Pourquoi écrire pour les enfants ? Marie-Aude Murail, écrivain de renommée internationale, cite Issac Bashevis Singer et les dix raisons qu'il en donne. Je retiendrai ces deux-là :
- «Les enfants aiment les histoires intéressantes et pas les notes en bas de page.»
- «Quand un livre les ennuie, ils bâillent ostensiblement.»
Le français d'ailleurs
Dans le cadre de l'année de la francophonie, la revue de la Charte, Les Nouvelles, a publié dans son numéro de mars 2006, un dossier sous le titre : «Le français d'ailleurs» qui réunit une vingtaine de contributions d'écrivains, d'illustrateurs, d'éditeurs et d'autres spécialistes de la littérature pour la jeunesse. En voici, en résumé, quelques extraits :
Cécile Gagnon, écrivaine québécoise
«La francophonie, ça ne veut pas dire la même chose pour tout le monde. Il y a la francophonie magistrale et intransigeante, assise sur son trône en France, et il y a la francophonie innovatrice et militante qui tente difficilement de se faire entendre. Je fais partie de cette dernière. Le français est ma langue, j'écris en français avec les mêmes mots que ceux et celles qui vivent en France. Pourtant, dès que j'ouvre la bouche, les gens d'ailleurs tiquent. Un accent ! Ah quelle affaire ! Qui n'a pas d'accent ? En France, n'y a-t-il pas d'ailleurs de nombreux accents ? Quand j'écris, l'accent disparaît. Malgré cette évidence, mes mots suscitent parfois étonnement et ricanement. Les règles de Paris ne sont pas forcément les nôtres, n'en déplaise à l'Académie française. Ma langue témoigne d'une réalité autre que celle utilisée en France et véhicule des valeurs différentes et inhabituelles. Ainsi, pour certains mots, on constate des usages particuliers, les rencontrer dans un texte nécessite un effort de la part du lecteur. Avouez qu'une débarbouillette c'est plus rigolo qu'un gant de toilette et courriel plus imagé que e-mail.
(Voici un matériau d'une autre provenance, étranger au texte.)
(** * Receipt printing subsystem of the point-of-sale app

    A shallow embedding of
    - [src/services/printer/ESCPOSEncoder.ts] (command encoder),
    - [src/services/printer/PrinterStorage.ts] (configuration store),
    - [src/services/printer/PrinterService.ts] (print orchestrator),
    followed by the properties established about them.

    Conventions.  A JavaScript string is the list of its UTF-16 code
    units.  The lengths the layout code computes are integers, so the
    arithmetic [Math.max], [Math.floor (x / 2)] and subtraction is done
    in [Z].  A call that may throw returns a [completion]. *)

From Stdlib Require Import ZArith NArith List Bool Lia Ascii String DecimalString DecimalPos.
Import ListNotations.

Set Implicit Arguments.

(* ================================================================== *)
(** * JavaScript strings and completions *)
(* ================================================================== *)

Module JS.

(** One UTF-16 code unit. *)
Definition char := N.

(** [String]: a sequence of code units. *)
Definition str := list char.

(** A literal of this development, written with the code units of a
    Latin-1 text. *)
Definition lit (s : String.string) : str :=
  List.map N_of_ascii (list_ascii_of_string s).

Definition SPACE : char := 32%N.

(** [s.length] *)
Definition length (s : str) : Z := Z.of_nat (List.length s).

Definition char_eqb : char -> char -> bool := N.eqb.

Fixpoint eqb (a b : str) : bool :=
  match a, b with
  | [], [] => true
  | x :: a', y :: b' => char_eqb x y && eqb a' b'
  | _, _ => false
  end.

(** ToBoolean on a string: the empty string is the only falsy one. *)
Definition truthy (s : str) : bool :=
  match s with [] => false | _ => true end.

(** Errors thrown by the code under study. *)
Inductive error : Type :=
| RangeError (message : str)
| TypeError (message : str)
| Error (message : str).

Definition message (e : error) : str :=
  match e with
  | RangeError m => m
  | TypeError m => m
  | Error m => m
  end.

(** The outcome of evaluating a call: a value, or a thrown error. *)
Inductive completion (A : Type) : Type :=
| Normal (value : A)
| Throw (e : error).

Arguments Normal {A} value.
Arguments Throw {A} e.

Definition bind {A B} (c : completion A) (k : A -> completion B) : completion B :=
  match c with
  | Normal a => k a
  | Throw e => Throw e
  end.

Definition returns {A} (c : completion A) : bool :=
  match c with Normal _ => true | Throw _ => false end.

(** [String.prototype.repeat]: a negative count throws a [RangeError]. *)
Definition repeat (s : str) (count : Z) : completion str :=
  if (count <? 0)%Z then Throw (RangeError (lit "Invalid count value"))
  else Normal (List.concat (List.repeat s (Z.to_nat count))).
Il me semble souhaitable d'ouvrir la porte aux ouvrages des autres francophonies et à l'écriture différente, justement pour apprécier la richesse et l'inventivité des francophones à travers le monde».
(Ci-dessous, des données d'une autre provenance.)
(** * ENS160 gas sensor driver: a shallow embedding of [ENS160.ts]

    The driver talks to the chip through an i2c-bus handle.  Every method of
    the class is an [async] function whose body is wrapped in
    [try { ... } catch (err) { throw err; }], which rethrows unchanged, so a
    method is modelled as a computation in a history-passing error monad:
    it receives the list of bus-visible events issued so far, appends its
    own, and either returns a value or throws.

    - bytes are [Byte.byte], a [Buffer] is a [list byte];
    - JavaScript numbers that the driver only uses as integers are [Z];
    - the arguments of the compensation setters are IEEE 754 binary64
      values ([spec_float] with precision 53 and maximal exponent 1024);
    - the bus is a record of two reply functions that see the whole
      history, so any deterministic device can be plugged in. *)

From Stdlib Require Import ZArith List Bool Lia String Ascii.
From Stdlib Require Import Init.Byte.
From Stdlib Require Import Floats.SpecFloat.
From Stdlib Require Import Numbers.DecimalString.
From Stdlib Require Import QArith Qround Qpower.
Import ListNotations.

Local Open Scope Z_scope.

(** ** Register map and constants (ENS160.ts, lines 10-38) *)

Definition ENS160_I2CADDR : Z := 0x53.
Definition ENS160_PARTID : Z := 0x0160.
Definition ENS160_CMD_PARTID : Z := 0x00.
Definition ENS160_CMD_OPMODE : Z := 0x10.
Definition ENS160_CMD_COMMAND : Z := 0x12.
Definition ENS160_CMD_TEMPIN : Z := 0x13.
Definition ENS160_CMD_RHIN : Z := 0x15.
Definition ENS160_CMD_STATUS : Z := 0x20.
Definition ENS160_CMD_AQI : Z := 0x21.
Definition ENS160_CMD_TVOC : Z := 0x22.
Definition ENS160_CMD_ECO2 : Z := 0x24.
Definition ENS160_CMD_READGPR : Z := 0x48.

Definition MODE_SLEEP : Z := 0x00.
Definition MODE_IDLE : Z := 0x01.
Definition MODE_STANDARD : Z := 0x02.
Definition MODE_RESET : Z := 0xf0.
Definition VALID_MODES : list Z :=
  [MODE_SLEEP; MODE_IDLE; MODE_STANDARD; MODE_RESET].

Definition COMMAND_NOP : Z := 0x00.
Definition COMMAND_CLRGPR : Z := 0xcc.
Definition COMMAND_GETAPPVER : Z := 0x0e.

(** ** Bytes and Node buffers *)

Definition Buffer := list byte.

Definition byte_to_Z (b : byte) : Z := Z.of_N (Byte.to_N b).

(** Storing a number into a [Buffer] keeps its low eight bits. *)
Definition byte_of_Z (z : Z) : byte :=
  match Byte.of_N (Z.to_N (z mod 256)) with
  | Some b => b
  | None => x00
  end.

(** [Buffer.alloc(n)]: [n] zero bytes. *)
Definition Buffer_alloc (n : Z) : Buffer := repeat x00 (Z.to_nat n).

(** [Buffer.from([v0, v1, ...])]. *)
Definition Buffer_from_array (vs : list Z) : Buffer := map byte_of_Z vs.

Definition Buffer_length (buf : Buffer) : Z := Z.of_nat (List.length buf).

(** [buf[i]] for an index inside a buffer the driver allocated itself. *)
Definition Buffer_get (buf : Buffer) (i : nat) : Z := byte_to_Z (nth i buf x00).

(** The unsigned little-endian value of a run of bytes. *)
Fixpoint le_unsigned (bs : list byte) : Z :=
  match bs with
  | [] => 0
  | b :: rest => byte_to_Z b + 256 * le_unsigned rest
  end.

(** ** JavaScript numbers and strings used by the encoders *)

(** A JavaScript number is an IEEE 754 binary64 value. *)
Definition number := spec_float.
Definition prec : Z := 53.
Definition emax : Z := 1024.

Definition num_add : number -> number -> number := SFadd prec emax.
Definition num_mul : number -> number -> number := SFmul prec emax.

(** An integer literal that is exactly representable, such as [64.0]. *)
Definition num_of_Z (z : Z) : number := binary_normalize prec emax z 0 false.

(** The literal [273.15]: the binary64 value nearest to 27315/100, which is
    0x11126666666666 * 2^-44 (bit pattern 0x4071126666666666). *)
Definition lit_273_15 : number := S754_finite false 0x11126666666666 (-44).

(** The values [Math.ceil] can return: every one of them is an integer,
    an infinity or NaN.  Negative zero is folded into [IInt 0], which
    [toString] does not distinguish from zero. *)
Inductive integral : Type :=
| INaN
| IInfinity (negative : bool)
| IInt (z : Z).

(** [Math.ceil(x)]: the least integer not below [x]. *)
Definition Math_ceil (x : number) : integral :=
  match x with
  | S754_nan => INaN
  | S754_infinity s => IInfinity s
  | S754_zero _ => IInt 0
  | S754_finite s m e =>
      let a := cond_Zopp s (Zpos m) in
      if 0 <=? e then IInt (a * 2 ^ e)
      else IInt (- ((- a) / 2 ^ (- e)))
  end.

Definition hex_digit (d : Z) : ascii :=
  nth (Z.to_nat d) (list_ascii_of_string "0123456789abcdef") "0"%char.

(** The hexadecimal digits of a non-negative integer, most significant
    first, without leading zeros (one digit for zero). *)
Definition hex_digits (n : Z) : list ascii :=
  map (fun i => hex_digit ((n / 16 ^ Z.of_nat i) mod 16))
      (rev (seq 0 (Z.to_nat (Z.log2 n / 4 + 1)))).

(** [k.toString(16)] for a value of [Math.ceil]. *)
Definition Number_toString16 (k : integral) : string :=
  match k with
  | INaN => "NaN"
  | IInfinity false => "Infinity"
  | IInfinity true => "-Infinity"
  | IInt z =>
      if z <? 0 then String "-" (string_of_list_ascii (hex_digits (- z)))
      else string_of_list_ascii (hex_digits z)
  end.

Definition hex_value (c : ascii) : option Z :=
  let n := Z.of_nat (nat_of_ascii c) in
  if (48 <=? n) && (n <=? 57) then Some (n - 48)          (* 0-9 *)
  else if (97 <=? n) && (n <=? 102) then Some (n - 87)    (* a-f *)
  else if (65 <=? n) && (n <=? 70) then Some (n - 55)     (* A-F *)
  else None.

(** Node's hex decoder: one byte per pair of hexadecimal characters; it
    stops at the first pair that is not hexadecimal and drops an unpaired
    last character. *)
Fixpoint hex_decode (cs : list ascii) : Buffer :=
  match cs with
  | hi :: lo :: rest =>
      match hex_value hi, hex_value lo with
      | Some h, Some l => byte_of_Z (16 * h + l) :: hex_decode rest
      | _, _ => []
      end
  | _ => []
  end.

(** [Buffer.from(str, "hex")]. *)
Definition Buffer_from_hex (str : string) : Buffer :=
  hex_decode (list_ascii_of_string str).

(** [n.toString(10)] for a byte read from a buffer. *)
Definition Number_toString10 (n : Z) : string :=
  NilZero.string_of_uint (N.to_uint (Z.to_N n)).

Definition bit_char (b : bool) : ascii := if b then "1"%char else "0"%char.

(** [n.toString(2)] for a non-negative integer. *)
Definition Number_toString2 (n : Z) : string :=
  string_of_list_ascii
    (map (fun i => bit_char (Z.testbit n (Z.of_nat i)))
         (rev (seq 0 (Z.to_nat (Z.log2 n + 1))))).

(** [s.padStart(targetLength, c)] with a one-character pad. *)
Definition padStart (s : string) (targetLength : nat) (c : ascii) : string :=
  (string_of_list_ascii (repeat c (targetLength - String.length s)) ++ s)%string.

(** [s.substring(from, to)] for [from <= to]. *)
Definition substring (s : string) (from to : nat) : string :=
  String.substring from (to - from) s.

Definition digit_value (c : ascii) : option Z :=
  let n := Z.of_nat (nat_of_ascii c) in
  if (48 <=? n) && (n <=? 57) then Some (n - 48) else None.

Fixpoint parse_digits (acc : Z) (s : string) : Z :=
  match s with
  | String c rest =>
      match digit_value c with
      | Some d => parse_digits (10 * acc + d) rest
      | None => acc
      end
  | EmptyString => acc
  end.

(** [parseInt(s)] on a string without sign or blanks: the leading decimal
    digits, or [None] (NaN) when there is none. *)
Definition parseInt (s : string) : option Z :=
  match s with
  | String c _ =>
      match digit_value c with
      | Some _ => Some (parse_digits 0 s)
      | None => None
      end
  | EmptyString => None
  end.

(** ** Errors and outcomes *)

Inductive error : Type :=
| BusError (msg : string)   (* a rejected writeI2cBlock / readI2cBlock *)
| InvalidMode (mode : Z)    (* throw new Error(`Invalid mode: ${mode}`) *)
| IdentityMismatch          (* throw "Could not locate ENS160!" *)
| DeviceNotDetected         (* throw "Could not detect!" *)
| RangeError.               (* Buffer.readIntLE with a bad byteLength *)

Inductive outcome (A : Type) : Type :=
| Returned (a : A)
| Threw (e : error).
Arguments Returned {A} a.
Arguments Threw {A} e.

(** [buf.readIntLE(offset, byteLength)]: Node accepts 1 to 6 bytes that lie
    inside the buffer, and reads them as a two's complement number. *)
Definition readIntLE (buf : Buffer) (offset byteLength : Z) : outcome Z :=
  if (1 <=? byteLength) && (byteLength <=? 6) && (0 <=? offset)
     && (offset + byteLength <=? Buffer_length buf)
  then
    let u := le_unsigned (firstn (Z.to_nat byteLength)
                                 (skipn (Z.to_nat offset) buf)) in
    Returned (if u <? 2 ^ (8 * byteLength - 1) then u
              else u - 2 ^ (8 * byteLength))
  else Threw RangeError.

(** [buf.readInt8()], offset 0. *)
Definition readInt8 (buf : Buffer) : outcome Z := readIntLE buf 0 1.

(** The value [status] resolves to (ENS160.ts, lines 421-425 and 465). *)
Inductive StatusType : Type := normal | warmup | startup | invalid.

Record StatusSnapshot : Type := {
  st_opmode : bool;
  st_error : bool;
  st_status : StatusType
}.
Marie-Félicité Ebokea, écrivaine et musicienne, vivant à Gentilly
«Je suis née au Cameroun, j'ai appris le français en même temps que ma langue maternelle, le douala, que je n'ai jamais bien parlé puisqu'on se moquait gentiment de mes tournures de phrases mêlées de français. Depuis mon enfance, j'ai toujours rêvé en français. Je lis tout ce que j'écris à haute voix, le rythme est très important.
Quand on m'a demandé de rechercher des voix pour le film Kirikouet la sorcière, il n'était pas question pour moi de faire appel à des comédiens vivants à Barbès. Il fallait aller en Afrique pour se rapprocher de la vérité. À Dakar, au Sénégal, j'ai rencontré les bonnes intonations, une langue qui sonnait juste pour ceux d'ici et pour ceux de là-bas, tout en restant ce qu'elle était, un accent identifiable et un certain rythme baignés de wolof.»
Marie Wabbes, auteur-illustrateur belge, rélévatrice et formatrice de toute une pépinière d'illustrateurs africains, décrit son expérience sur le terrain et la difficulté de faire admettre que le livre pour enfants ne doit pas être considéré comme simple outil pédagogique mais bien plus comme objet de plaisir et de relais culturel : «Le livre, et surtout l'album pour les petits, est un excellent passage de la culture orale à la culture écrite.»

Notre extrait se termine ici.